Many of the interesting networks in the world are collaborative networks, where nodes work together to accomplish larger tasks than any one can complete by themselves. These networks describe how we build things, how bees survive the winter, how computers analyzes terabytes of data and how we and computers can perceive the world. However, designing these networks is difficult unless the task itself can be described concretely. For instance structuring a corporation to maximize profit may result in applying the current management trends then refining based on returns.

In this work we want to explore the potential for topological metrics that network designers can apply in designing their systems. The metrics we chose to evaluate were betweenness centrality, PageRank centrality, in/out degree distribution and all pairs max flow. We use these metrics to evaluate networks of various effectiveness from the realms of artificial neural networks, naturally occurring networks and randomly generated ones.

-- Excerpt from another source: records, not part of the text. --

(** A loop that returns: what its result and the world say. *)
Lemma for_each_invoice_returned self tok cid invoices :
  forall result (w : world) r docs w',
    for_each_invoice self tok cid invoices result w = (inr (r, docs), w') ->
    exists ds,
      details r = (details result ++ ds)%list
      /\ total r = total result
      /\ map detail_id ds = map (fun i => inr (JInt (Invoice.id i))) invoices
      /\ successful r
         = (successful result + length (List.filter (is_status "success") ds))%nat
      /\ failed r = (failed result + length (List.filter (is_status "failed") ds))%nat
      /\ (successful r + failed r
          = successful result + failed result + length invoices)%nat
      /\ length docs = length invoices
      /\ (session w = Active ->
          session w' = Active
          /\ db_faults w' = drop (length invoices) (db_faults w)
          /\ clock_reads w'
             = (clock_reads w + (successful r - successful result)
                + updates_to_come (length invoices) (db_faults w))%nat).
Proof.
  induction invoices as [| i rest IH]; intros result w r docs w' H.
  - simpl in H. unfold ret in H. injection H as <- <- <-. exists [].
    simpl. rewrite app_nil_r. repeat split; try lia. assumption.
  - destruct (sync_invoice_cases self result tok cid i w)
      as (r1 & i1 & w1 & Hs & (Hf & Hses & _ & _) & _ & Hbus & Hr).
    destruct (commit_invoice_cases i1 w1)
      as (res & i2 & w2 & Hc & _ & _ & _ & _ & Hact & Hres).
    rewrite (for_each_invoice_step _ _ _ _ _ _ _ _ _ _ _ _ _ Hs Hc) in H.
    destruct res as [e | []]; [discriminate |].
    destruct (for_each_invoice self tok cid rest r1 w2) as [[e | [r' docs']] w3] eqn:Hrest;
      [discriminate |].
    injection H as <- <- <-.
    destruct (IH _ _ _ _ _ Hrest) as (ds & Hd & Ht & Hid & Hok & Hko & Hsum & Hlen & Hrun).
    destruct Hres as (_ & Hses2 & _).
    assert (Hi1 : Invoice.id i1 = Invoice.id i)
      by (unfold invoice_business in Hbus; congruence).
    assert (Hnext : next_commit w1 = next_commit w)
      by (unfold next_commit; rewrite Hf; reflexivity).
    assert (Hupd : updates_to_come (S (length rest)) (db_faults w)
                   = (updates (next_commit w)
                      + updates_to_come (length rest) (tail (db_faults w)))%nat)
      by (unfold next_commit; destruct (db_faults w); reflexivity).
    destruct Hr as [(-> & _ & Hclock) | (msg & -> & _ & Hclock)].
    + exists (invoice_success_detail i1 :: ds).
      split; [rewrite Hd; simpl; rewrite <- app_assoc; reflexivity |].
      split; [rewrite Ht; reflexivity |].
      split; [simpl; rewrite Hid; unfold detail_id; simpl; rewrite Hi1; reflexivity |].
      split; [rewrite Hok; simpl; lia |].
      split; [rewrite Hko; simpl; lia |].
      split; [rewrite Hsum; simpl; lia |].
      split; [simpl; lia |].
      intros Ha. rewrite <- Hses in Ha. destruct (Hact Ha) as [Htail Hclock2].
      destruct (Hrun Hses2) as (Hs3 & Hf3 & Hc3).
      split; [exact Hs3 |].
      split; [rewrite Hf3, Htail, Hf; apply drop_tail |].
      rewrite Hc3, Hclock2, Hclock, Htail, Hf, Hnext. simpl length. rewrite Hupd.
      rewrite Hok. simpl. lia.
    + exists (invoice_failure_detail i1 msg :: ds).
      split; [rewrite Hd; simpl; rewrite <- app_assoc; reflexivity |].
      split; [rewrite Ht; reflexivity |].
      split; [simpl; rewrite Hid; unfold detail_id; simpl; rewrite Hi1; reflexivity |].
      split; [rewrite Hok; simpl; lia |].
      split; [rewrite Hko; simpl; lia |].
      split; [rewrite Hsum; simpl; lia |].
      split; [simpl; lia |].
      intros Ha. rewrite <- Hses in Ha. destruct (Hact Ha) as [Htail Hclock2].
      destruct (Hrun Hses2) as (Hs3 & Hf3 & Hc3).
      split; [exact Hs3 |].
      split; [rewrite Hf3, Htail, Hf; apply drop_tail |].
      rewrite Hc3, Hclock2, Hclock, Htail, Hf, Hnext. simpl length. rewrite Hupd.
      rewrite Hok. simpl. lia.
Qed.
(** ** The city lookup *)

Lemma for_each_city_record_ok (items cities : list pyval) :
  for_each city_record items = Ok cities ->
  (exists entries, items = map PDict entries) /\
  List.length cities = List.length items /\
  Forall city_shaped cities.
Proof.
  revert cities. induction items as [|item items IH]; intros cities H.
  - inversion H. split; [exists []; reflexivity|]. split; constructor.
  - cbn [for_each] in H.
    destruct item as [| | | | | |e]; try discriminate H.
    cbn [city_record py_get rbind] in H.
    destruct (for_each city_record items) as [rest|] eqn:Hrest;
      [|discriminate H].
    cbn [rbind] in H. inversion H; subst cities.
    destruct (IH rest eq_refl) as ((entries & ->) & Hlen & Hall).
    split; [exists (e :: entries); reflexivity|].
    split; [cbn; congruence|].
    constructor; [|exact Hall]. do 3 eexists. reflexivity.
Qed.

Lemma for_each_city_record_dicts (entries : list (list (string * pyval))) :
  exists cities, for_each city_record (map PDict entries) = Ok cities.
Proof.
  induction entries as [|e entries [cities IH]]; [eexists; reflexivity|].
  cbn [map for_each city_record py_get rbind]. rewrite IH.
  eexists. reflexivity.
Qed.

Lemma parse_cities_ok (data : pyval) (cities : list pyval) :
  parse_cities data = Ok cities ->
  geo_data_walkable data (List.length cities) /\ Forall city_shaped cities.
Proof.
  intros H. unfold parse_cities in H.
  destruct data as [| | | | | |d]; try discriminate H.
  cbn [py_get rbind] in H.
  destruct (py_iter _) as [items|] eqn:Hiter; [|discriminate H].
  cbn [rbind] in H.
  destruct (for_each_city_record_ok _ _ H) as ((entries & ->) & Hlen & Hall).
  split; [|exact Hall].
  exists d, entries. repeat split; [exact Hiter|].
  now rewrite Hlen, length_map.
Qed.

(** X4.  The loop of [get_bc_cities] succeeds exactly on a dictionary
    whose ["data"] entry (an empty list when the key is missing) iterates
    over dictionaries only; it then returns one record per entry, each
    with exactly the keys name, latitude and longitude, whatever keys the
    entry had. *)
Theorem parse_cities_succeeds_iff (data : pyval) :
  ((exists cities, parse_cities data = Ok cities) <->
   exists n, geo_data_walkable data n) /\
  (forall cities,
     parse_cities data = Ok cities ->
     geo_data_walkable data (List.length cities) /\
     Forall city_shaped cities).
Proof.
  split; [split|exact (parse_cities_ok data)].
  - intros [cities H]. exists (List.length cities).
    now apply parse_cities_ok.
  - intros (n & d & entries & -> & Hiter & _).
    unfold parse_cities. cbn [py_get rbind]. rewrite Hiter. cbn [rbind].
    apply for_each_city_record_dicts.
Qed.

Lemma parse_cities_raises (data : pyval) (e : exn) :
  parse_cities data = Raise e -> e = AttributeError \/ e = TypeError.
Proof.
  unfold parse_cities.
  destruct data as [| | | | | |d]; cbn [py_get rbind];
    try (intros H; inversion H; now left).
  destruct (py_iter _) as [items|e'] eqn:Hiter; cbn [rbind].
  - clear Hiter. induction items as [|item items IH]; [discriminate|].
    cbn [for_each].
    destruct item as [| | | | | |c]; cbn [city_record py_get rbind];
      try (intros H; inversion H; now left).
    destruct (for_each city_record items); cbn [rbind];
      [discriminate | exact IH].
  - intros H; inversion H; subst e'.
    destruct (match assoc_get "data" d with Some v => v | None => PList [] end);
      cbn in Hiter; inversion Hiter; now right.
Qed.

Lemma find_coordinates_city_shaped (cities : list pyval) (name : string) :
  Forall city_shaped cities ->
  (exists c, find_coordinates cities name = Ok c) \/
  find_coordinates cities name = Raise AttributeError.
Proof.
  induction 1 as [|city cities Hc _ IH]; [left; eexists; reflexivity|].
  destruct Hc as (n & la & lo & ->).
  cbn [find_coordinates].
  change (py_getitem (PDict [("name", n); ("latitude", la); ("longitude", lo)])
            (PStr "name")) with (@Ok pyval n).
  cbn [rbind].
  destruct n; cbn [py_lower rbind]; try (now right).
  destruct (String.eqb (str_lower s) (str_lower name)); [|exact IH].
  left. eexists. reflexivity.
Qed.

We find that low variance in betweeness centrality and low mode and mean of PageRank are signs of effective networks and we see that there is a natural tendency for the flow of collaborative networks to narrow from source to sink instead of the flow spreading to use excess capacity later in the path. This leads us to support a common held intuition for feedforward neural network design, which is to determine the necessary capacity of the final hidden layer and make the preceding networks progressively wider. We believe that centrality is an important quality of effective networks and see this work as evidence that further work in this direction is a good idea.